Article 19(4) LD 142/2015 explicitly provides that unaccompanied children can never be held in CIE, whereas the law is silent with regard to other vulnerable categories.
Detention of children in families is not prohibited. Children can be detained together with their parents if they request it and if decided by a Juvenile Judge. In practice, very few children are detained.
Moreover, other vulnerable persons may be detained in CIE and there are no provisions concerning the legal guarantees that should be applied when victims of torture or violence are identified in detention in order to transfer them to adequate reception centres and benefit from specific medical, psychological and other treatment. In this regard, asylum applicants whose health problems are incompatible with detention cannot be held in CIE.

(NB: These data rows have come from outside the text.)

(** ** The animation callback leaves the scene's data alone *)

Lemma animate_frame (w : World T) :
  let w' := world_of (animate w) in
  canvas w' = canvas w /\ scene w' = scene w /\ camera w' = camera w /\
  renderer w' = renderer w /\ window w' = window w /\
  resizeListeners w' = resizeListeners w /\ rng w' = rng w /\
  geometry <$> stars w' = geometry <$> stars w /\
  (fun s => ex (rotation s)) <$> stars w' = (fun s => ex (rotation s)) <$> stars w /\
  (fun s => ez (rotation s)) <$> stars w' = (fun s => ez (rotation s)) <$> stars w /\
  (fun m => (transparent m, blending m, depthWrite m)) <$> starsMaterial w'
    = (fun m => (transparent m, blending m, depthWrite m)) <$> starsMaterial w /\
  (fun m => uTexture <$> uniforms m) <$> starsMaterial w'
    = (fun m => uTexture <$> uniforms m) <$> starsMaterial w.
Proof.
  cbn zeta. open_world w. js.
  destruct st as [s|]; [|repeat split; reflexivity].
  destruct mat as [m|]; [|repeat split; reflexivity].
  destruct (uniforms m) as [u|] eqn:Eu; destruct rd as [r|];
    cbn; rewrite ?Eu; repeat split; reflexivity.
Qed.

Lemma invocations_S (n : nat) (c : JS T unit) (w : World T) :
  invocations (S n) c w =
    match c w with
    | Return _ w' => invocations n c w'
    | Throw e w' => Throw e w'
    end.
Proof. reflexivity. Qed.
(** X19. The view of the statistics component once its mount callback
    has run, for a component just created (flag not raised): the tables
    of the fetched reports when the fetch succeeds; else the error
    banner with the escaped message, or, for an error whose message is
    empty, the empty tables.  It is never the spinner, and never the
    rate-limit warning: a denial by the limiter shows the error banner,
    whose branch of the template comes first. *)
Theorem mounted_view (cfg : Config) (clientId : string)
    (network : nat -> string -> Reply) (parseUA : string -> UAResult)
    (BASE_URL : string) (hostMessage : Error -> string) (w : World) :
  rateLimitExceeded w = false ->
  let result := fetchWithCache cfg clientId network (StatsView.reports_url BASE_URL) w in
  let view :=
    StatsView.render
      (StatsView.onMount cfg clientId network parseUA BASE_URL hostMessage
         (w, StatsView.initial)) in
  view
  = match fst result with
    | Return fetched => StatsView.Tables (calculateStatistics parseUA fetched)
    | Throw err =>
        if Str.truthy (StatsView.message hostMessage err)
        then StatsView.ErrorBanner (sanitizeHtml (StatsView.message hostMessage err))
        else StatsView.Tables StatsView.no_statistics
    end
  /\ view <> StatsView.RateLimitWarning
  /\ view <> StatsView.Spinner
  /\ (fst result = Throw RateLimitExceeded ->
      view = StatsView.ErrorBanner "Rate limit exceeded. Please try again later.").
Proof.
  intros Hflag result view. subst result view. unfold StatsView.onMount.
  pose proof (fetchWithCache_flag cfg clientId network (StatsView.reports_url BASE_URL) w)
    as Hf.
  rewrite Hflag in Hf.
  destruct (fetchWithCache cfg clientId network (StatsView.reports_url BASE_URL) w)
    as [[fetched|err] w'].
  - simpl in *. rewrite Hf. repeat split; discriminate.
  - simpl in Hf. unfold StatsView.render. cbn [StatsView.loading StatsView.error
      StatsView.statistics StatsView.initial fst snd].
    destruct (Str.truthy (StatsView.message hostMessage err)) eqn:Et.
    + repeat split; try discriminate. intros [= ->]. reflexivity.
    + assert (rateLimitExceeded w' = false) as ->.
      { rewrite Hf. destruct err; try reflexivity. discriminate Et. }
      repeat split; try discriminate. intros [= ->]. discriminate Et.
Qed.
(** * DefectDojo triage extension: triage store, submission, aggregation and
    dependency location

    A shallow embedding of the core of the extension:
    - the triage store, class [TriageStore] (the module the other files
      import as [./triageStore]; [src/unnamed/part_003]);
    - [isTriageModified] and [validateTriageData] ([src/src/utils.ts]);
    - [DefectDojoClient.updateFinding] (the module imported as
      [./defectDojoClient]; [src/src/utils/text.ts]);
    - the submit-triage command ([src/src/commands/registerCommands.ts]);
    - [extractComponentInfo], [aggregateDependencyTrackFindings] and
      [findDependencyInProject] ([src/src/utils.ts]);
    - the types of [src/unnamed/part_002];
    - the message handler of the details panel and the badge script
      ([src/unnamed/part_001]), [initializeTriageFromFinding]
      ([src/src/panels/settingsPanel.ts]), the state text of a tree item
      ([src/src/models/findingTreeItem.ts]);
    - [escapeHtml], [truncateText] ([src/src/utils/text.ts]) and
      [normalizeFilePath] ([src/src/utils.ts]);
    - the search in the list of findings
      ([src/src/providers/findingsProvider.ts] and the search command).

    Conventions.  A TypeScript optional field [x?: T] is an [option T],
    [None] standing for [undefined].  Finding identifiers ([number]) are
    integers [Z].  Strings are [string]s of ASCII characters: white space,
    digits, letters and word characters are those of ASCII, and letters are
    compared without case by folding A-Z onto a-z.  Paths are POSIX paths.
    A [Date] is the integer number of milliseconds it holds. *)

From Stdlib Require Import ZArith String Ascii List Bool Lia DecimalString.
From stdpp Require Import base option list gmap.
Import ListNotations.

Local Open Scope Z_scope.
Local Open Scope string_scope.

(** ** JavaScript truthiness on the types used below *)

Module Js.

(** [!!s] for a possibly undefined string: the empty string is falsy. *)
Definition truthyStr (s : option string) : bool :=
  match s with
  | Some EmptyString => false
  | Some _ => true
  | None => false
  end.

(** [!!b] for a possibly undefined boolean. *)
Definition truthyBool (b : option bool) : bool :=
  match b with
  | Some true => true
  | _ => false
  end.
(** The pieces of [UpdateLoadBalancer], named to state what it requests. *)

(** [getUHostIDs]: the IDs of the hosts one of whose IPs is a node name, in
    the order of the listing, one entry per matching IP. *)
Definition matching_host_ids (nodeNames : list string)
    (hosts : list UHostInstanceSet.t) : list string :=
  let nn : gmap string bool :=
    foldl (fun nn name => <[name := true]> nn) ∅ nodeNames in
  foldl (fun ids host =>
           foldl (fun ids ip =>
                    match nn !! UHostIPSet.IP ip with
                    | Some _ => ids ++ [UHostInstanceSet.UHostID host]
                    | None => ids
                    end)
                 ids (UHostInstanceSet.IPSet host))
        [] hosts.

(** [m1]: the desired hosts. *)
Definition desired_hosts (uHostIDs : list string) : gmap string bool :=
  foldl (fun m1 host => <[host := true]> m1) ∅ uHostIDs.

(** [m2]: the bound hosts, each with the ID of its backend binding (the last
    listed one when a host is bound more than once). *)
Definition bound_backends (backends : list ULBBackendSet.t) : gmap string string :=
  foldl (fun m2 backend =>
           <[ULBBackendSet.ResourceID backend := ULBBackendSet.BackendID backend]> m2)
        ∅ backends.

Definition hosts_url (c : Cloud.t) : string :=
  request_url OpDescribeUHostInstance (Cloud.UClient c)
    (DescribeUHostInstanceParam.mk "" "" "" "" (Cloud.ProjectID c) (Cloud.Region c)
       "" "" "" 0 100).

Definition release_backend_url (c : Cloud.t) (ulbID backendID : string) : string :=
  request_url OpReleaseBackend (Cloud.UClient c)
    (ReleaseBackendParam.mk "" "" "" "" (Cloud.ProjectID c) (Cloud.Region c)
       ulbID backendID).

Definition allocate_backend_url (c : Cloud.t) (ulbID vserverID host : string)
    (port : Z) : string :=
  request_url OpAllocateBackend (Cloud.UClient c)
    (AllocateBackendParam.mk "" "" "" "" (Cloud.ProjectID c) (Cloud.Region c)
       ulbID vserverID "UHost" host port 1).

(** The remote accepts every change of membership: each ReleaseBackend and
    AllocateBackend GET succeeds, decodes, and carries [RetCode] 0. *)
Definition accepts_membership_changes (h : handler) : Prop :=
  (∀ t url, ∃ r, h OpReleaseBackend t url = Decoded _ r None
                 ∧ ReleaseBackendResponse.RetCode r = 0%Z)
  ∧ (∀ t url, ∃ r, h OpAllocateBackend t url = Decoded _ r None
                   ∧ AllocateBackendResponse.RetCode r = 0%Z).

(** A membership update: [lb-1] has one virtual server to which the hosts
    [uhost-a] and [uhost-b] are bound; the account has the three hosts
    [uhost-a], [uhost-b] and [uhost-c]; the nodes wanted are those of
    [uhost-b] and [uhost-c]. *)
Definition example_backend (host backendID : string) : ULBBackendSet.t :=
  ULBBackendSet.mk backendID "UHost" host "" "" 4000 1 0.

Definition example_vserver (backends : list ULBBackendSet.t) : ULBVServerSet.t :=
  ULBVServerSet.mk "vs-1" "tidb-server" "TCP" 4000 "" "" "" 60 0 [] backends.

Definition membership_ulb (backends : list ULBBackendSet.t) : ULBSet.t :=
  ULBSet.mk "ulb-1" "" "lb-1" "" "" 0 0 0 0 [] [example_vserver backends] "".

Definition membership_listing (backends : list ULBBackendSet.t)
  : DescribeULBResponse.t :=
  DescribeULBResponse.mk ReturnStatus.zero 1 [membership_ulb backends].

Definition example_host (id ip : string) : UHostInstanceSet.t :=
  UHostInstanceSet.mk id "" "" "" "" "" "" "" "" "" "" 0 "" 0 0 0 "" []
    [UHostIPSet.mk "Private" "" ip 0] "" "" "" false.

Definition example_hosts : DescribeUHostInstanceResponse.t :=
  DescribeUHostInstanceResponse.mk ReturnStatus.zero 3
    [example_host "uhost-a" "10.0.0.1"; example_host "uhost-b" "10.0.0.2";
     example_host "uhost-c" "10.0.0.3"].

Definition example_nodes : list string := ["10.0.0.2"; "10.0.0.3"].

Definition bound_a_b : list ULBBackendSet.t :=
  [example_backend "uhost-a" "backend-a"; example_backend "uhost-b" "backend-b"].

(** [uhost-a] bound twice, [uhost-b] once. *)
Definition bound_a_a_b : list ULBBackendSet.t :=
  [example_backend "uhost-a" "backend-a1"; example_backend "uhost-a" "backend-a2";
   example_backend "uhost-b" "backend-b"].

(** Knows the load balancer and the hosts, and answers every other
    operation with [answer]. *)
Definition membership_remote (backends : list ULBBackendSet.t)
    (answer : ∀ op, Response op) : handler :=
  answering (fun op =>
    match op as o return Response o with
    | OpDescribeULB => membership_listing backends
    | OpDescribeUHostInstance => example_hosts
    | o => answer o
    end).

(** The URLs of the GETs for [op] in a trace, in order. *)
Definition requests_of (op : Operation) (tr : list event) : list string :=
  omap (fun e => match e with
                 | EvGet op' url => if decide (op' = op) then Some url else None
                 | EvLog _ => None
                 end) tr.

(** Further definitions used to state properties of the rest of the adapter. *)

(** Two maps with the same keys and values, up to an empty value and a
    [Signature] entry that only the first has. *)
Definition params_with_blanks : Params :=
  <["Signature" := "abc"]> (<["zone" := ""]> (<["Region" := "cn-bj2"]>
    (<["PrivateKey" := "secret"]> ∅))).

Definition params_without_blanks : Params :=
  <["Region" := "cn-bj2"]> (<["PrivateKey" := "secret"]> ∅).

(** A listing in which two load balancers are named [lb-1]. *)
Definition second_ulb : ULBSet.t :=
  ULBSet.mk "ulb-2" "" "lb-1" "" "" 0 0 0 0 [] [] "".

Definition other_ulb : ULBSet.t :=
  ULBSet.mk "ulb-0" "" "lb-0" "" "" 0 0 0 0 [] [] "".

Definition duplicate_listing : DescribeULBResponse.t :=
  DescribeULBResponse.mk ReturnStatus.zero 3 [other_ulb; example_ulb; second_ulb].

(** Knows [lb-1] (or the listing given) and accepts every other operation
    with the zero response. *)
Definition accepting_remote (listing : DescribeULBResponse.t) : handler :=
  answering (fun op =>
    match op as o return Response o with
    | OpDescribeULB => listing
    | o => zero_response o
    end).
(** * PyTeal subroutines: definitions, calls and the calling convention

    A shallow embedding of [pyteal/ast/subroutine.py].  Python objects become
    records, raised exceptions become the left injection of a result type, and
    the mutable state the module touches (the subroutine id counter, the
    scratch slot counter, the per-definition declaration cache) is threaded
    explicitly through a [World].  A host implementation runs with that state
    in its hands and may call back into the module while it is invoked. *)

From stdpp Require Import gmap strings list pretty.

Open Scope string_scope.
Open Scope list_scope.

Set Warnings "-register-all,-clear-no-such-hyp".

(** ** Exceptions and results *)

(** One constructor per [raise TealInputError(...)] site of the module, carrying
    the data the message is formatted from. *)
Inductive InputError :=
| NotCallable
| InputTypesLength (given detected : nat)
| DisallowedReturnAnnotation
| DisallowedParameterKind (name : string)
| ParameterHasDefault (name : string)
| AnnotationNotAClass (name : string)
| DisallowedAnnotation (name : string)
| ContradictoryInputType (name : string)
| IncorrectArgumentCount (expected got : nat)
| ArgumentKindMismatch (index : nat)
| UnexpectedArgument (index : nat)
| ArgumentEvaluatesToNone (index : nat)
| BodyNotExpr
| VersionTooLow (minVersion version : nat)
| SeqTypeMismatch (index : nat).

Inductive Exception :=
| TealInputError (why : InputError)
| PyException (what : string).

(** [Res A]: the call raised, or returned a value. *)
Definition Res (A : Type) : Type := Exception + A.

Definition raise {A} (e : Exception) : Res A := inl e.
Definition ret {A} (a : A) : Res A := inr a.

Definition bind {A B} (r : Res A) (k : A -> Res B) : Res B :=
  match r with
  | inl e => inl e
  | inr a => k a
  end.

Notation "x <- r ;; k" := (bind r (fun x => k))
  (at level 100, r at next level, right associativity).

(** ** Types, instructions and expressions consumed from the compiler *)

(** Modelled from the spec: the static types of expressions; [none] is the
    type of an expression that produces no value.  The enumeration is
    imported by the module, not defined in it. *)
Module TealType.
Inductive t := uint64 | bytes | anytype | none.

#[global] Instance eq_dec : EqDecision t.
Proof. solve_decision. Defined.
End TealType.

(** Modelled from the spec: a scratch slot is an indexed storage cell. *)
Record ScratchSlot := { slot_id : nat }.

(** Modelled from the spec: the instructions of the target machine, of which
    the module itself names only [callsub]. *)
Inductive Op := Op_int | Op_load | Op_store | Op_callsub | Op_other (name : string).

(** Instruction arguments.  A [callsub] instruction carries its target
    definition; the definition is represented by its id, the key under which
    definitions are compared and hashed. *)
Inductive TealArg :=
| ArgInt (n : nat)
| ArgSlot (s : ScratchSlot)
| ArgSubroutine (id : nat).

Record TealOp := { op : Op; op_args : list TealArg }.

(** Modelled from the spec: the compile context carries the target version. *)
Record CompileOptions := { version : nat }.

(** Modelled from the spec: the expression AST capability consumed from the
    surrounding compiler ([lower(context)], [type_of()], [has_return()]), the
    sequencing combinator, and the expressions a scratch slot produces
    ([store()], [load()], the slot-index accessor).  Any other expression is an
    [ExternalExpr], given by what its three methods return. *)
Inductive Expr :=
| ExternalExpr (ty : TealType.t) (returns : bool)
               (lower : CompileOptions -> Res (list TealOp))
| ScratchLoad (slot : ScratchSlot) (ty : TealType.t)
| ScratchStackStore (slot : ScratchSlot)
| ScratchIndex (slot : ScratchSlot)
| Seq (args : list Expr).

Fixpoint type_of (e : Expr) : TealType.t :=
  match e with
  | ExternalExpr ty _ _ => ty
  | ScratchLoad _ ty => ty
  | ScratchStackStore _ => TealType.none
  | ScratchIndex _ => TealType.uint64
  | Seq args =>
      (fix last_type (l : list Expr) : TealType.t :=
         match l with
         | [] => TealType.none
         | [x] => type_of x
         | _ :: l' => last_type l'
         end) args
  end.

Fixpoint has_return (e : Expr) : bool :=
  match e with
  | ExternalExpr _ r _ => r
  | Seq args =>
      (fix last_ret (l : list Expr) : bool :=
         match l with
         | [] => false
         | [x] => has_return x
         | _ :: l' => last_ret l'
         end) args
  | _ => false
  end.

(** [e.__teal__(options)]: the ordered instructions [e] lowers to. *)
Fixpoint teal (options : CompileOptions) (e : Expr) : Res (list TealOp) :=
  match e with
  | ExternalExpr _ _ lower => lower options
  | ScratchLoad s _ => ret [ {| op := Op_load; op_args := [ArgSlot s] |} ]
  | ScratchStackStore s => ret [ {| op := Op_store; op_args := [ArgSlot s] |} ]
  | ScratchIndex s => ret [ {| op := Op_int; op_args := [ArgSlot s] |} ]
  | Seq args =>
      (fix each (l : list Expr) : Res (list TealOp) :=
         match l with
         | [] => ret []
         | x :: l' => c <- teal options x ;; cs <- each l' ;; ret (c ++ cs)
         end) args
  end.

(** Modelled from the spec: [Seq(exprs)] composes an ordered list of
    expressions, all but the last evaluated for effect only, so each of those
    must produce no value. *)
Fixpoint Seq_check (i : nat) (exprs : list Expr) : Res unit :=
  match exprs with
  | [] => ret tt
  | [_] => ret tt
  | x :: rest =>
      if decide (type_of x = TealType.none) then Seq_check (S i) rest
      else raise (TealInputError (SeqTypeMismatch i))
  end.

Definition Seq_new (exprs : list Expr) : Res Expr :=
  _ <- Seq_check 0 exprs ;; ret (Seq exprs).

(** Modelled from the spec: scratch variables.  A [ScratchVar] owns a slot
    drawn from the shared slot counter; [DynamicScratchVar] is the variant
    whose slot holds the index of another slot. *)
Record ScratchVar := { slot : ScratchSlot; type : TealType.t }.

Record DynamicScratchVar := { dyn_slot : ScratchSlot; dynamic_type : TealType.t }.

Definition ScratchSlot_store (s : ScratchSlot) : Expr := ScratchStackStore s.

Definition ScratchVar_load (v : ScratchVar) : Expr := ScratchLoad (slot v) (type v).

Definition ScratchVar_index (v : ScratchVar) : Expr := ScratchIndex (slot v).

(** Modelled from the spec: the slot of a dynamic variable holds the index of
    another slot, so what its index accessor yields is the content of its own
    slot (an integer), and its load goes through that index ([loads]). *)
Definition DynamicScratchVar_index (v : DynamicScratchVar) : Expr :=
  ScratchLoad (dyn_slot v) TealType.uint64.

Definition DynamicScratchVar_load (v : DynamicScratchVar) : Expr :=
  ExternalExpr (dynamic_type v) false
    (λ options,
       c <- teal options (DynamicScratchVar_index v) ;;
       ret (c ++ [ {| op := Op_other "loads"; op_args := [] |} ])).

(** ** Host-language values *)

(** What a call site may be handed as an argument, and what a host function
    may return: an [Expr] instance, a [ScratchVar] instance, an instance of
    its subclass [DynamicScratchVar], or anything else. *)
Inductive PyValue :=
| PyExpr (e : Expr)
| PyScratchVar (v : ScratchVar)
| PyDynamicScratchVar (v : DynamicScratchVar)
| PyOther (repr : string).

(** The two classes allowed as parameter annotations. *)
Inductive ArgClass := ExprClass | ScratchVarClass.

#[global] Instance ArgClass_eq_dec : EqDecision ArgClass.
Proof. solve_decision. Defined.

Definition isinstance (arg : PyValue) (atype : ArgClass) : bool :=
  match arg, atype with
  | PyExpr _, ExprClass => true
  | PyScratchVar _, ScratchVarClass => true
  | PyDynamicScratchVar _, ScratchVarClass => true
  | _, _ => false
  end.

(** The objects found in a function's [__annotations__]. *)
Inductive Annotation :=
| AnnClass (c : ArgClass)
| AnnOtherClass (name : string)
| AnnNone
| AnnNotAClass (repr : string).

Inductive ParameterKind :=
| POSITIONAL_ONLY
| POSITIONAL_OR_KEYWORD
| VAR_POSITIONAL
| KEYWORD_ONLY
| VAR_KEYWORD.
(** The components each elementary step writes; it leaves the others as
    they are. *)
Ltac untouched h p :=
  lazymatch h with
  | set_currentPolygon => lazymatch p with currentPolygon => fail | _ => idtac end
  | set_analysisLayers => lazymatch p with analysisLayers => fail | _ => idtac end
  | set_legendData => lazymatch p with legendData => fail | _ => idtac end
  | set_roiSetup => lazymatch p with roiSetup => fail | _ => idtac end
  | set_layersAnalyzed => lazymatch p with layersAnalyzed => fail | _ => idtac end
  | set_currentActiveLayer => lazymatch p with currentActiveLayer => fail | _ => idtac end
  | set_mapLayers => lazymatch p with mapLayers => fail | _ => idtac end
  | set_nextStamp => lazymatch p with nextStamp => fail | _ => idtac end
  | set_toggleChecked => lazymatch p with toggleChecked => fail | _ => idtac end
  | set_toggleDisabled => lazymatch p with toggleDisabled => fail | _ => idtac end
  | set_layerStatus => lazymatch p with layerStatus => fail | _ => idtac end
  | set_itemActive => lazymatch p with itemActive => fail | _ => idtac end
  | set_itemAnalyzing => lazymatch p with itemAnalyzing => fail | _ => idtac end
  | set_panelActive => lazymatch p with panelActive => fail | _ => idtac end
  | set_statsContent => lazymatch p with statsContent => fail | _ => idtac end
  | set_statusContainer => lazymatch p with statusContainer => fail | _ => idtac end
  | set_legendHtml => lazymatch p with legendHtml => fail | _ => idtac end
  | set_legendDisplay => lazymatch p with legendDisplay => fail | _ => idtac end
  | set_coordinatesDisplay => lazymatch p with coordinatesDisplay => fail | _ => idtac end
  | set_startDate => lazymatch p with startDate => fail | _ => idtac end
  | set_endDate => lazymatch p with endDate => fail | _ => idtac end
  | set_resolutionSelect => lazymatch p with resolutionSelect => fail | _ => idtac end
  | set_fetched => lazymatch p with fetched => fail | _ => idtac end
  | set_pendingStats => lazymatch p with pendingStats => fail | _ => idtac end
  | setToggleChecked => lazymatch p with toggleChecked => fail | _ => idtac end
  | setToggleDisabled => lazymatch p with toggleDisabled => fail | _ => idtac end
  | keepForestEnabled => lazymatch p with toggleDisabled => fail | _ => idtac end
  | setItemActive => lazymatch p with itemActive => fail | _ => idtac end
  | setItemAnalyzing => lazymatch p with itemAnalyzing => fail | _ => idtac end
  | markAnalyzed => lazymatch p with layersAnalyzed => fail | _ => idtac end
  | setStatsContent => lazymatch p with statsContent => fail | _ => idtac end
  | detachOverlay => lazymatch p with mapLayers => fail | _ => idtac end
  | addTo => lazymatch p with mapLayers => fail | _ => idtac end
  | removeLayer => lazymatch p with mapLayers => fail | _ => idtac end
  | showCachedLegend =>
      lazymatch p with legendHtml => fail | legendDisplay => fail | _ => idtac end
  | showPromotedLegend =>
      lazymatch p with legendHtml => fail | legendDisplay => fail | _ => idtac end
  | showMapLegend =>
      lazymatch p with legendHtml => fail | legendDisplay => fail | _ => idtac end
  | hideMapLegend => lazymatch p with legendDisplay => fail | _ => idtac end
  | statistics_failed =>
      lazymatch p with statsContent => fail | statusContainer => fail | _ => idtac end
  | load_map_layer =>
      lazymatch p with analysisLayers => fail | nextStamp => fail | _ => idtac end
  | load_legend => lazymatch p with legendData => fail | _ => idtac end
  | updateCoordinatesDisplay =>
      lazymatch p with coordinatesDisplay => fail | _ => idtac end
  | setActiveLayer =>
      lazymatch p with
      | panelActive => fail | currentActiveLayer => fail
      | fetched => fail | pendingStats => fail
      | _ => idtac
      end
  | fetch => lazymatch p with fetched => fail | _ => idtac end
  | showStatus => lazymatch p with statusContainer => fail | _ => idtac end
  | clearStatus => lazymatch p with statusContainer => fail | _ => idtac end
  | updateLayerStatus => lazymatch p with layerStatus => fail | _ => idtac end
  | loadLayerData =>
      lazymatch p with
      | analysisLayers => fail | nextStamp => fail | legendData => fail
      | fetched => fail
      | _ => idtac
      end
  | analyzeLayer_announce =>
      lazymatch p with
      | layerStatus => fail | itemAnalyzing => fail | statusContainer => fail
      | _ => idtac
      end
  | analyzeLayer_giveUp =>
      lazymatch p with
      | layerStatus => fail | itemAnalyzing => fail | toggleChecked => fail
      | _ => idtac
      end
  | resetLayer =>
      lazymatch p with
      | toggleChecked => fail | toggleDisabled => fail
      | layerStatus => fail | itemActive => fail | itemAnalyzing => fail
      | _ => idtac
      end
  | enableLayerToggle =>
      lazymatch p with
      | toggleChecked => fail | toggleDisabled => fail | layerStatus => fail
      | _ => idtac
      end
  end.
(** X6: a run of lines whose trimmed forms start with digits and a period,
    between two lines that do not, gives exactly one ordered list: one
    item per line, in the order of the lines, each the inline formatting
    of the trimmed line without its marker and the white space after it. *)
Theorem ordered_list_of_run :
  forall content pre l run post,
    splitOn 10 content = pre ++ (l :: run) ++ post ->
    Forall (fun x => isOrderedLine (trim x) = true) (l :: run) ->
    isOrderedLine (trim (last pre [])) = false ->
    isOrderedLine (trim (hd [] post)) = false ->
    exists a b,
      renderLines pre = Returned a /\ renderLines post = Returned b
      /\ MarkdownRenderer content
         = Returned
             (a ++ [OrderedList
                      (List.map (fun x => renderInline (stripOrdered (trim x)))
                                (l :: run))]
                ++ b).
Proof.
  intros content pre l run post Hsplit Hall Hpre Hpost.
  unfold MarkdownRenderer. rewrite Hsplit.
  apply render_parts. intros a b Ha Hb.
  destruct (grouped_run_Segments isOrderedLine pre l run post a b)
    as [Hseg Hrun]; auto; [right; right; left; reflexivity|].
  assert (Hl : isOrderedLine (trim l) = true) by (inversion Hall; assumption).
  destruct (ordered_only _ Hl) as (H3 & H2 & HT & HB).
  replace (pushed ((l :: run) ++ post))
    with [OrderedList
            (List.map (fun x => renderInline (stripOrdered (trim x))) (l :: run))]
    in Hseg; [exact Hseg|].
  unfold pushed. cbn [app]. cbv zeta. rewrite H3, H2, HT, HB, Hl.
  change (l :: run ++ post) with ((l :: run) ++ post).
  rewrite Hrun, map_map. reflexivity.
Qed.

Lemma ordered_list_of_run_witness :
  exists a b,
    renderLines [lit "Steps"] = Returned a /\ renderLines [lit "* x"] = Returned b
    /\ MarkdownRenderer (unlines ["Steps"; "5. first"; "9.second"; "* x"]%string)
       = Returned
           (a ++ [OrderedList [[PlainText (lit "first")]; [PlainText (lit "second")]]]
              ++ b).
Proof.
  apply (ordered_list_of_run
           (unlines ["Steps"; "5. first"; "9.second"; "* x"]%string)
           [lit "Steps"] (lit "5. first") [lit "9.second"] [lit "* x"]);
    [reflexivity|repeat constructor|reflexivity|reflexivity].
Defined.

According to the law, in the framework of the social and health services guaranteed in CIE, an assessment of vulnerability situations requiring specific assistance should be periodically provided.1
In CIE, however, legal assistance and psychological support is not systematically provided. To date, no protocol on early identification of and assistance to vulnerable persons, and on the referral system to specialised services and/or reception centres has been adopted. Although standards of services in CIE centres are planned following the national regulation on management of the centres, they are insufficient and inadequate, especially for vulnerable categories of individuals. Moreover, the quality of services may differ from one CIE to another. In this respect, LD 142/2015 provides that, where possible, a specific place should be reserved to asylum seekers,2 and Article 4(e) of the Regulation of 20 October 2014 of the Minister of Interior provides the same for persons with special reception needs.